(** * Auto-Focus-Mode: the GUI controller, its log relay and the session queries

    A shallow embedding of [src/gui/controller.py] (classes [GuiLogStream]
    and [FocusController]) and of the small backend modules
    [src/modules/policy_engine.py] and [src/modules/data_logger.py].

    Python code that can raise is written in a small state-and-exception
    monad; the objects a method mutates (the fields of [self], the shared
    queue, the console, the local list [sessions]) are the monad's state, so
    that what was mutated before an exception stays mutated, as in Python. *)

From Stdlib Require Import ZArith QArith String Ascii List Sorted Lia.
From stdpp Require Import base gmap strings list.
From Equations Require Import Equations.
Import ListNotations.

Local Open Scope string_scope.

(** ** Exceptions and the state-and-exception monad *)

(** The exception classes the modelled code can meet.  All of them derive
    from Python's [Exception]; [OperationalError] and [DatabaseError] are
    the sqlite3 ones ([OperationalError] is a subclass of [DatabaseError],
    not the other way round). *)
Inductive exn_class :=
| OperationalError
| DatabaseError
| OverflowError
| ValueError
| TypeError
| IndexError
| KeyError
| RuntimeError
| OSError
| AttributeError
| QueueEmpty.

Record exn := Exn { exn_cls : exn_class; exn_msg : string }.

Definition exn_class_eqb (a b : exn_class) : bool :=
  match a, b with
  | OperationalError, OperationalError | DatabaseError, DatabaseError
  | OverflowError, OverflowError | ValueError, ValueError
  | TypeError, TypeError | IndexError, IndexError | KeyError, KeyError
  | RuntimeError, RuntimeError | OSError, OSError
  | AttributeError, AttributeError | QueueEmpty, QueueEmpty => true
  | _, _ => false
  end.

(** [except (C1, C2, ...)]: the clause takes an exception whose class is
    listed.  No listed class has a modelled subclass, so membership is
    enough. *)
Definition except_classes (cs : list exn_class) (e : exn) : bool :=
  existsb (exn_class_eqb (exn_cls e)) cs.

(** [except Exception]: takes every modelled exception. *)
Definition except_Exception (e : exn) : bool := true.

Inductive outcome (A : Type) :=
| Return (a : A)
| Raise (e : exn).
Arguments Return {A} a.
Arguments Raise {A} e.

Definition M (S A : Type) : Type := S -> outcome A * S.

Definition ret {S A} (a : A) : M S A := fun s => (Return a, s).

Definition raise {S A} (e : exn) : M S A := fun s => (Raise e, s).

Definition bind {S A B} (m : M S A) (k : A -> M S B) : M S B :=
  fun s => match m s with
           | (Return a, s') => k a s'
           | (Raise e, s') => (Raise e, s')
           end.

Definition get {S} : M S S := fun s => (Return s, s).

Definition modify {S} (f : S -> S) : M S unit := fun s => (Return tt, f s).

(** [try: body  except <clause> as e: handler e].  The handler runs in the
    state the body had reached when it raised. *)
Definition try_except {S A} (body : M S A) (clause : exn -> bool)
    (handler : exn -> M S A) : M S A :=
  fun s => match body s with
           | (Return a, s') => (Return a, s')
           | (Raise e, s') => if clause e then handler e s' else (Raise e, s')
           end.

Declare Scope py_scope.
Delimit Scope py_scope with py.
Notation "x <- c1 ;; c2" := (bind c1 (fun x => c2))
  (at level 100, c1 at next level, right associativity) : py_scope.
Notation "c1 ;; c2" := (bind c1 (fun _ => c2))
  (at level 100, right associativity) : py_scope.

(** An external call whose outcome the environment decides: [None] for a
    normal return, [Some e] when the call raises [e]. *)
Definition returns_or_raises {S} (o : option exn) : M S unit :=
  match o with
  | None => ret tt
  | Some e => raise e
  end.

Definition LF : ascii := ascii_of_nat 10.
Definition CR : ascii := ascii_of_nat 13.

(** ** The log relay: [GuiLogStream] *)

Module LogRelay.

(** What the original stream ([sys.stdout] or [sys.stderr]) receives. *)
Inductive sink_event :=
| SinkWrite (message : string)
| SinkFlush.

(** A [GuiLogStream] together with the two objects it refers to: the queue
    it shares with the controller (and with the other relay), and the
    original stream.  [_lock] only serialises callers and has no data. *)
Record GuiLogStream := {
  _queue : list (string * string);
  _original_stream : list sink_event;
  _stream_name : string;
  _buffer : string
}.

Definition put (item : string * string) (s : GuiLogStream) : GuiLogStream :=
  {| _queue := _queue s ++ [item];
     _original_stream := _original_stream s;
     _stream_name := _stream_name s;
     _buffer := _buffer s |}.

Definition emit (ev : sink_event) (s : GuiLogStream) : GuiLogStream :=
  {| _queue := _queue s;
     _original_stream := _original_stream s ++ [ev];
     _stream_name := _stream_name s;
     _buffer := _buffer s |}.

Definition set_buffer (b : string) (s : GuiLogStream) : GuiLogStream :=
  {| _queue := _queue s;
     _original_stream := _original_stream s;
     _stream_name := _stream_name s;
     _buffer := b |}.

(** [line.rstrip("\r")]: removes every trailing carriage return. *)
Fixpoint rstrip_cr (s : string) : string :=
  match s with
  | EmptyString => EmptyString
  | String c s' =>
      match rstrip_cr s' with
      | EmptyString => if Ascii.eqb c CR then EmptyString else String c EmptyString
      | r => String c r
      end
  end.

(** ["\n" in s] and [s.split("\n", 1)] at once: [None] when [s] has no
    newline, otherwise the text before the first newline and the text
    after it. *)
Fixpoint split_newline (s : string) : option (string * string) :=
  match s with
  | EmptyString => None
  | String c s' =>
      if Ascii.eqb c LF then Some (EmptyString, s')
      else match split_newline s' with
           | Some (line, rest) => Some (String c line, rest)
           | None => None
           end
  end.

Definition inspect {A} (a : A) : {b | a = b} := exist _ a eq_refl.

(** The [while "\n" in self._buffer] loop of [write]; its variables are the
    buffer and the queue.  Each round shortens the buffer. *)
Equations? drain (name : string) (buf : string) (q : list (string * string))
  : string * list (string * string) by wf (String.length buf) lt :=
drain name buf q with inspect (split_newline buf) := {
  | exist _ (Some (pair line rest)) H := drain name rest (q ++ [(name, rstrip_cr line)])
  | exist _ None _ := (buf, q) }.
Proof.
  clear drain. revert line rest H.
  induction buf as [|c s IH]; intros line rest; simpl; [discriminate|].
  destruct (Ascii.eqb c LF).
  - intros [= <- <-]. lia.
  - destruct (split_newline s) as [[l' r']|] eqn:E; [|discriminate].
    intros [= <- <-]. specialize (IH _ _ eq_refl). lia.
Qed.

Definition run_drain (s : GuiLogStream) : GuiLogStream :=
  let r := drain (_stream_name s) (_buffer s) (_queue s) in
  {| _queue := r.2;
     _original_stream := _original_stream s;
     _stream_name := _stream_name s;
     _buffer := r.1 |}.

(** [GuiLogStream.write]. *)
Definition write (message : string) : M GuiLogStream nat :=
  (if String.eqb message "" then ret 0%nat
   else
     modify (emit (SinkWrite message)) ;;
     modify (emit SinkFlush) ;;
     modify (fun s => set_buffer (_buffer s +:+ message) s) ;;
     modify run_drain ;;
     ret (String.length message))%py.

(** [GuiLogStream.flush]. *)
Definition flush : M GuiLogStream unit :=
  (modify (emit SinkFlush) ;;
   s <- get ;;
   if String.eqb (_buffer s) "" then ret tt
   else
     modify (put (_stream_name s, rstrip_cr (_buffer s))) ;;
     modify (set_buffer ""))%py.

(** Successive [write] calls. *)
Fixpoint write_all (messages : list string) : M GuiLogStream unit :=
  match messages with
  | [] => ret tt
  | m :: ms => (write m ;; write_all ms)%py
  end.

(** The reading of "complete newline-terminated segments": the lines of a
    text that end in a newline, without that newline, and the unterminated
    text after the last of them. *)
Fixpoint split_lines (s : string) : list string * string :=
  match s with
  | EmptyString => ([], EmptyString)
  | String c s' =>
      let r := split_lines s' in
      if Ascii.eqb c LF then (EmptyString :: r.1, r.2)
      else match r.1 with
           | [] => ([], String c r.2)
           | l :: ls => (String c l :: ls, r.2)
           end
  end.

Definition join_lines (ls : list string) : string :=
  fold_right (fun l acc => l +:+ String LF acc) EmptyString ls.

Definition has_newline (s : string) : bool :=
  match split_newline s with Some _ => true | None => false end.

Definition queued (name : string) (ls : list string) : list (string * string) :=
  map (fun l => (name, rstrip_cr l)) ls.

(** The texts of successive writes, end to end. *)
Definition written (messages : list string) : string :=
  fold_right String.append EmptyString messages.

Fixpoint carriage_returns (n : nat) : string :=
  match n with
  | O => EmptyString
  | S k => String CR (carriage_returns k)
  end.

Fixpoint ends_with_cr (s : string) : bool :=
  match s with
  | EmptyString => false
  | String c EmptyString => Ascii.eqb c CR
  | String _ s' => ends_with_cr s'
  end.

(** A fresh relay, as [run_daemon] builds it over a queue and a stream. *)
Definition new_stream (q : list (string * string)) (name : string) : GuiLogStream :=
  {| _queue := q; _original_stream := []; _stream_name := name; _buffer := "" |}.

End LogRelay.

(** ** The task lifecycle controller: [FocusController] *)

Module Controller.

(** The calls the controller makes to the outside, in the order made.
    [unblock_websites] and [apply_focus_policies] come from the backend's
    [main] module; the controller only invokes them. *)
Inductive event :=
| Call_thread_start
| Call_call_soon_threadsafe_cancel
| Call_unblock_websites
| Call_apply_focus_policies (mode : string)
| Call_thread_join
| Call_print (text : string).

Definition event_eqb (a b : event) : bool :=
  match a, b with
  | Call_thread_start, Call_thread_start => true
  | Call_call_soon_threadsafe_cancel, Call_call_soon_threadsafe_cancel => true
  | Call_unblock_websites, Call_unblock_websites => true
  | Call_apply_focus_policies m, Call_apply_focus_policies m' => String.eqb m m'
  | Call_thread_join, Call_thread_join => true
  | Call_print t, Call_print t' => String.eqb t t'
  | _, _ => false
  end.

(** The [threading.Thread] object behind [daemon_thread]. *)
Record thread := { is_alive : bool }.

Record FocusController := {
  is_running : bool;
  daemon_thread : option thread;
  daemon_loop : option nat;
  daemon_task : option nat;
  stop_event : bool;
  current_status : string;
  log_queue : list (string * string)
}.

(** The controller object and the trace of its outside calls. *)
Record world := {
  self : FocusController;
  calls : list event
}.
▬▬▬▬▬▬
Your instructions: Select every line in the records above that contains the word "OperationalError".

Exercise solution:
    from Python's [Exception]; [OperationalError] and [DatabaseError] are
    the sqlite3 ones ([OperationalError] is a subclass of [DatabaseError],
| OperationalError
  | OperationalError, OperationalError | DatabaseError, DatabaseError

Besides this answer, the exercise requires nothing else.